Politics & Government

Dan Walters: California construction unions get two big wins

Dan Walters
Dan Walters

Union membership among California’s private employers has been on a downward slide for decades – with two notable exceptions.

As health care, already California’s largest economic sector, continues to grow, unions of hospital and other medical workers continue to expand.

Union membership also remains strong in the “building trades,” particularly among companies that bid on public works projects, thanks to an 82-year-old state law called “prevailing wage.”

In essence, it requires contractors on such projects to pay union wages to carpenters, electricians, plumbers and other tradesmen. And it is the core of a perpetual political struggle in the Capitol as the State Building & Construction Trades Council defends it and attempts to expand its reach, doing battle with local governments, nonunion contractors and other foes.

With a new president, Robbie Hunter, at the helm, a Democratic governor and big Democratic majorities in the Legislature, the construction union organization made a high-octane push in the Capitol this year. And when Gov. Jerry Brown had finished passing judgment, it had scored two big wins and one relatively small loss.

Brown signed a bill (Senate Bill 7) that circumvents a state Supreme Court decision and punishes cities with independent governing charters that exempt themselves from prevailing wage laws by denying them state public works funds.

It was, interestingly, a significant departure from Brown’s oft-voiced support of “subsidiarity,” the principle that locally elected officials should have maximum discretion to make decisions for their constituents.

Brown also signed a bill (SB 54) that will extend prevailing wage requirements to private refinery construction, and also give union tradesmen first dibs on refinery jobs, elbowing aside members of the refinery workers union. And it represents a new front in the prevailing wage issue – whether it should be extended to private, as well as public, projects.

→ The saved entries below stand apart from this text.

(* ===== verification/Http.v ===== *)
(** * Requests, responses and errors of the HTTP server:
    [src/server/httpx.go], [pathvalue.go] and [apierr.go]

    A request is what the handlers read of an [http.Request]: the method, the
    path as the segments [ServeMux] sees (the path is cut at its slashes, then
    each segment is unescaped), the headers, the query and the body. A
    response is a status, the headers set and a payload; the payloads are the
    values the handlers encode, and the wording of messages is left out. *)

From S2P Require Import Prelude Utf8 Strings Float64 Json Fs ShelfUtil BookMeta Source Trash.

Module Http.

(** ** Requests *)

(** What reading the body gives: its content, or one of its failures
    ([http.MaxBytesReader]'s and the connection's). *)
Inductive body := Body (c : content) | TooLarge | Broken.

Record Request := mkRequest {
  Method : bytes;
  Segments : list bytes;
  Header : bytes → bytes;
  Query : bytes → bytes;
  RBody : body;
}.
(** [r.URL.Path] *)
Definition slash : bytes := str "/".
Definition Path (r : Request) : bytes := slash ++ Join (Segments r) slash.

Definition GET : bytes := str "GET".
Definition HEAD : bytes := str "HEAD".
Definition POST : bytes := str "POST".
Definition PUT : bytes := str "PUT".
Definition PATCH : bytes := str "PATCH".
Definition DELETE : bytes := str "DELETE".
Definition OPTIONS : bytes := str "OPTIONS".

(** [url.PathUnescape]: [%] and two hexadecimal digits stand for a byte. *)
Definition unhex (c : ascii) : option Z :=
  let v := byte_val c in
  if ((48 <=? v) && (v <=? 57))%Z then Some (v - 48)%Z else
  if ((97 <=? v) && (v <=? 102))%Z then Some (v - 87)%Z else
  if ((65 <=? v) && (v <=? 70))%Z then Some (v - 55)%Z else None.
Fixpoint PathUnescape (s : bytes) : option bytes :=
  match s with
  | [] => Some []
  | c :: s' =>
      if decide (c = "%"%char) then
        match s' with
        | h :: l :: rest =>
            match unhex h, unhex l with
            | Some h, Some l => cons (Stdlib.Strings.Ascii.ascii_of_nat (Z.to_nat (16 * h + l))) <$> PathUnescape rest
            | _, _ => None
            end
        | _ => None
        end
      else cons c <$> PathUnescape s'
  end.

(** [func decodePathID]: surrounding white space goes, and a value already
    unescaped by the multiplexer is unescaped once more. *)
Definition decodePathID (raw : bytes) : option bytes :=
  let id := TrimSpace raw in
  if decide (id = []) then None else PathUnescape id.

(** [func readFolderParts] *)
Definition readFolderParts (raw : bytes) : option (list bytes) :=
  decoded ← PathUnescape (TrimSpace raw);
  Some (TrimSpace <$> Split decoded "/"%char).

(** ** Responses *)

(** [type Book], [type NSFWFolderRule] and the other values a handler
    answers with. *)
Record BookResponse := mkBookResponse {
  RMeta : BookMeta.BookMeta;
  RFolder : list bytes;
  RCharCount : Z;
  NSFWRule : option ShelfUtil.NSFWFolder;
}.
Record folderMetaJSON := mkFolderMetaJSON {
  JSortKey : option F64.float64;
  JIcon : bytes;
  JVersion : bytes;
  JReadOnly : bool;
}.

Inductive Payload :=
  | PEmpty
  | PText
  | PError (code : bytes)
  | PRaw (c : content)
  | PBook (b : BookResponse)
  | PBooks (l : list BookResponse)
  | PGroups (l : list (list bytes))
  | PSource (m : SourceMeta.SourceMeta) (size : option Z)
  | PSources (l : list SourceMeta.SourceMeta)
  | PPages (l : Source.PageList)
  | PTrashed (l : list Trash.TrashedBook)
  | PFolders (l : list (list bytes))
  | PFolderMeta (m : gmap bytes folderMetaJSON)
  | PReveal (hiddenBooks : nat)
  | PConflict (kind : bytes) (ids : list bytes)
  | PTaskChain (id : bytes)
  | PTaskStatus (id status : bytes) (percentage : F64.float64)
  | PScan (id : bytes) (books folders : nat)
  | PRetry (seconds : Z)
  | PBool (b : bool)
  | PInt (z : Z).

Record Response := mkResponse {
  Status : Z;
  Headers : list (bytes * bytes);
  Payload_ : Payload;
}.

Definition StatusOK : Z := 200.
Definition StatusCreated : Z := 201.
Definition StatusAccepted : Z := 202.
Definition StatusNoContent : Z := 204.
Definition StatusMovedPermanently : Z := 301.
Definition StatusBadRequest : Z := 400.
Definition StatusUnauthorized : Z := 401.
Definition StatusForbidden : Z := 403.
Definition StatusNotFound : Z := 404.
Definition StatusMethodNotAllowed : Z := 405.
Definition StatusConflict : Z := 409.
Definition StatusRequestEntityTooLarge : Z := 413.
Definition StatusTooManyRequests : Z := 429.
Definition StatusInternalServerError : Z := 500.
Definition StatusServiceUnavailable : Z := 503.

(** [http.Error], [w.WriteHeader] and [writeJSON] *)
Definition http_Error (status : Z) : Response := mkResponse status [] PText.
Definition bare (status : Z) : Response := mkResponse status [] PEmpty.
Definition writeJSON (status : Z) (p : Payload) : Response := mkResponse status [] p.

(** ** Bodies *)

(** [func decodeRequestJSON]: one JSON value whose members the type knows. *)
Definition known (names : list bytes) (j : json) : bool :=
  match j with JObj l => forallb (λ m : bytes * json, bool_decide (m.1 ∈ names)) l | _ => true end.
Definition decodeRequestJSON {A : Type} (names : list bytes) (dec : json → option A) (c : content) : option A :=
  match c with
  | Doc j => if known names j then BookMeta.unmarshal dec c else None
  | Raw _ => None
  end.

(** White space between JSON tokens. *)
Definition json_blank (s : bytes) : bool :=
  forallb (λ c, bool_decide (byte_val c ∈ [32; 9; 10; 13]%Z)) s.

(** [decodeStrictJSON] and [decodeOptionalStrictJSON]: the value, or the
    response that was written. An empty optional body leaves the zero value. *)
Definition decodeJSONBody {A : Type} (names : list bytes) (dec : json → option A) (zero : option A)
    (b : body) : result Response A :=
  match b with
  | TooLarge => Err (http_Error StatusRequestEntityTooLarge)
  | Broken => Err (http_Error StatusBadRequest)
  | Body (Raw s) =>
      match (if json_blank s then zero else None) with
      | Some a => Ok a
      | None => Err (http_Error StatusBadRequest)
      end
  | Body c =>
      match decodeRequestJSON names dec c with
      | Some a => Ok a
      | None => Err (http_Error StatusBadRequest)
      end
  end.
(** [json.UnmarshalRead] into a request type: unknown members are let be. *)
Definition unmarshalRead {A : Type} (dec : json → option A) (b : body) : option A :=
  match b with Body c => BookMeta.unmarshal dec c | _ => None end.

(** ** Errors: [apierr.go] *)
Record apiError := mkApiError { status : Z; code : bytes; retryAfter : option bytes }.

Definition refused (status : Z) (code : bytes) : apiError := mkApiError status code None.
Definition apiErrorTable : list (error * apiError) := [
  (ErrInvalidIdentifierKey, refused StatusBadRequest (str "INVALID_IDENTIFIER_KEY"));
  (ErrInvalidStar, refused StatusBadRequest (str "INVALID_STAR"));
  (ErrInvalidLanguageTag, refused StatusBadRequest (str "INVALID_LANGUAGE_TAG"));
  (ErrInvalidBookFormat, refused StatusBadRequest (str "INVALID_BOOK_FORMAT"));
  (ErrIgnoredFolderName, refused StatusBadRequest (str "IGNORED_FOLDER_NAME"));
  (ErrInvalidFolder, refused StatusBadRequest (str "INVALID_FOLDER"));
  (ErrFolderNotFound, refused StatusNotFound (str "FOLDER_NOT_FOUND"));
  (ErrInvalidFolderIcon, refused StatusBadRequest (str "INVALID_FOLDER_ICON"));
  (ErrFolderMetaConflict, refused StatusConflict (str "FOLDER_META_CONFLICT"));
  (ErrFolderMetaNotWritable, refused StatusConflict (str "FOLDER_META_NOT_WRITABLE"));
  (ErrShelfInitializing, mkApiError StatusServiceUnavailable (str "SHELF_INITIALIZING") (Some (str "3")));
  (ErrShelfLockTimeout, mkApiError StatusServiceUnavailable (str "SHELF_LOCK_TIMEOUT") (Some (str "5")));
  (ErrBookNotFound, refused StatusNotFound (str "BOOK_NOT_FOUND"));
  (ErrBookIDConflict, refused StatusConflict (str "BOOK_ID_CONFLICT"));
  (ErrTrashedBookNotFound, refused StatusNotFound (str "TRASHED_BOOK_NOT_FOUND"));
  (ErrSourceNotFound, refused StatusNotFound (str "SOURCE_NOT_FOUND"));
  (ErrInvalidPageList, refused StatusBadRequest (str "INVALID_PAGE_LIST"));
  (ErrInvalidPageDirection, refused StatusBadRequest (str "INVALID_PAGE_DIRECTION"));
  (ErrNotImageSource, refused StatusConflict (str "NOT_IMAGE_SOURCE"));
  (ErrPageListConflict, refused StatusConflict (str "PAGE_LIST_CONFLICT"));
  (ErrInvalidPagePosition, refused StatusBadRequest (str "INVALID_PAGE_POSITION"));
  (ErrInvalidAssetName, refused StatusBadRequest (str "INVALID_ASSET_NAME"));
  (ErrAssetNotFound, refused StatusNotFound (str "ASSET_NOT_FOUND"));
  (ErrSourceUnauthorized, refused StatusServiceUnavailable (str "SOURCE_UNAUTHORIZED"));
  (ErrNotAShelf, refused StatusServiceUnavailable (str "NOT_A_SHELF"));
  (ErrBookNotDownloaded, refused StatusServiceUnavailable (str "BOOK_NOT_DOWNLOADED"));
  (ErrSourceUnavailable, refused StatusServiceUnavailable (str "SOURCE_UNAVAILABLE"));
  (ErrDownloadUnsupported, refused StatusConflict (str "DOWNLOAD_UNSUPPORTED"));
  (ErrReadOnly, refused StatusConflict (str "SHELF_READ_ONLY"));
  (ErrUnsupportedBookSchemaVersion, refused StatusConflict (str "UNSUPPORTED_BOOK_SCHEMA_VERSION"));
  (ErrUnsupportedSourceSchemaVersion, refused StatusConflict (str "UNSUPPORTED_SOURCE_SCHEMA_VERSION"));
  (ErrUnsupportedTrashSchemaVersion, refused StatusConflict (str "UNSUPPORTED_TRASH_SCHEMA_VERSION"));
  (ErrMalformedMetadata, refused StatusConflict (str "MALFORMED_METADATA"))
].

(** [func apiErrorFor] *)
Definition apiErrorFor (e : error) : option apiError :=
  snd <$> find (λ x : error * apiError, errors_Is e x.1) apiErrorTable.

(** [func writeErrStatus] and [func writeErr]; a busy worker is answered in
    the same way. *)
Definition error_response (e : apiError) : Response :=
  mkResponse (status e)
    (match retryAfter e with Some s => [(str "Retry-After", s)] | None => [] end) (PError (code e)).
Definition writeErrStatus (e : error) (fallbackStatus : Z) : Response :=
  match apiErrorFor e with
  | Some r => error_response r
  | None => writeJSON fallbackStatus
      (PError (if (StatusInternalServerError <=? fallbackStatus)%Z then str "INTERNAL" else str "UNKNOWN"))
  end.
Definition writeErr (e : error) : Response := writeErrStatus e StatusInternalServerError.
Definition WorkerBusy : Response :=
  error_response (mkApiError StatusServiceUnavailable (str "WORKER_BUSY") (Some (str "5"))).
End Http.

That question also arose in the one union-backed prevailing wage bill Brown did veto, Assembly Bill 615.

AB 615 would have expanded prevailing wage laws to construction at private “health care facilities” financed with state loans.

Brown said the definition of the latter was too imprecise, but his veto message for the Legislature implied that he might sign a more tightly drafted measure.

All in all, it was a big win for Hunter, thus justifying the millions of dollars that his umbrella organization and its individual unions had pumped into Brown’s personal and ballot measure campaigns in recent years.

The construction unions are also big backers of the multibillion-dollar water and bullet train projects that Brown is touting, knowing that they not only would be built with union labor but likely would have “project labor agreements,” which are another long-sought union goal.